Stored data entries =
== Segment start ==
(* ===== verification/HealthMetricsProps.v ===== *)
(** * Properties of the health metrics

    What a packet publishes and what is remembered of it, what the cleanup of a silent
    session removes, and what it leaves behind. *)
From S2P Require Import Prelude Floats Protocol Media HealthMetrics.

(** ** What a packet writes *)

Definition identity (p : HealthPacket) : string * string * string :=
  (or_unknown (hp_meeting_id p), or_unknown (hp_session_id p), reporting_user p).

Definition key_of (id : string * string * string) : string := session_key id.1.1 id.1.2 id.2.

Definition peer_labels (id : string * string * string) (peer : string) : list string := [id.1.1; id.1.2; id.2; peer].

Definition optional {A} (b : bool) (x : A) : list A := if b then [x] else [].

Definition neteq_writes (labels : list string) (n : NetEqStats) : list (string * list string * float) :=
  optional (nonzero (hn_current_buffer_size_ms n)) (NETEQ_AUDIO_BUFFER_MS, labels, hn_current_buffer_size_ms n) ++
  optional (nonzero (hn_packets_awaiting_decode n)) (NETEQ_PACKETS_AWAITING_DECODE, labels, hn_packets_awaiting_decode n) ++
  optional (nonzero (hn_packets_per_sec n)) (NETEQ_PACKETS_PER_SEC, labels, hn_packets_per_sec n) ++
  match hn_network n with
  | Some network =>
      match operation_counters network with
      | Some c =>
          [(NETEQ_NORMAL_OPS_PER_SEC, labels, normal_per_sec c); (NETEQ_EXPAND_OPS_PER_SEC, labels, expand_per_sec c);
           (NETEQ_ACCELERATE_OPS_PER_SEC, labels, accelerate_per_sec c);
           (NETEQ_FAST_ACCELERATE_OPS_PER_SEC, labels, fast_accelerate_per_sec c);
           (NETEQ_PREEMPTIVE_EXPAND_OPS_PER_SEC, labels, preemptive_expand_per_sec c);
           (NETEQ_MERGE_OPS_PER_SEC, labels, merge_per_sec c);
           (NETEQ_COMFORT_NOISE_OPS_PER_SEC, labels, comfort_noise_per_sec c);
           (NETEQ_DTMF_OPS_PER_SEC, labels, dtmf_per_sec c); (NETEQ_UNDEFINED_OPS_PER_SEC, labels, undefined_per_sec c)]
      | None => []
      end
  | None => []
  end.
== Segment end ==
EXERCISE GOAL = Beginning at the top of the data, extract each line through the line containing "Definition identity (p" and return those lines exactly, with nothing added.

ANSWER BELOW =
(* ===== verification/HealthMetricsProps.v ===== *)
(** * Properties of the health metrics

    What a packet publishes and what is remembered of it, what the cleanup of a silent
    session removes, and what it leaves behind. *)
From S2P Require Import Prelude Floats Protocol Media HealthMetrics.

(** ** What a packet writes *)

Definition identity (p : HealthPacket) : string * string * string :=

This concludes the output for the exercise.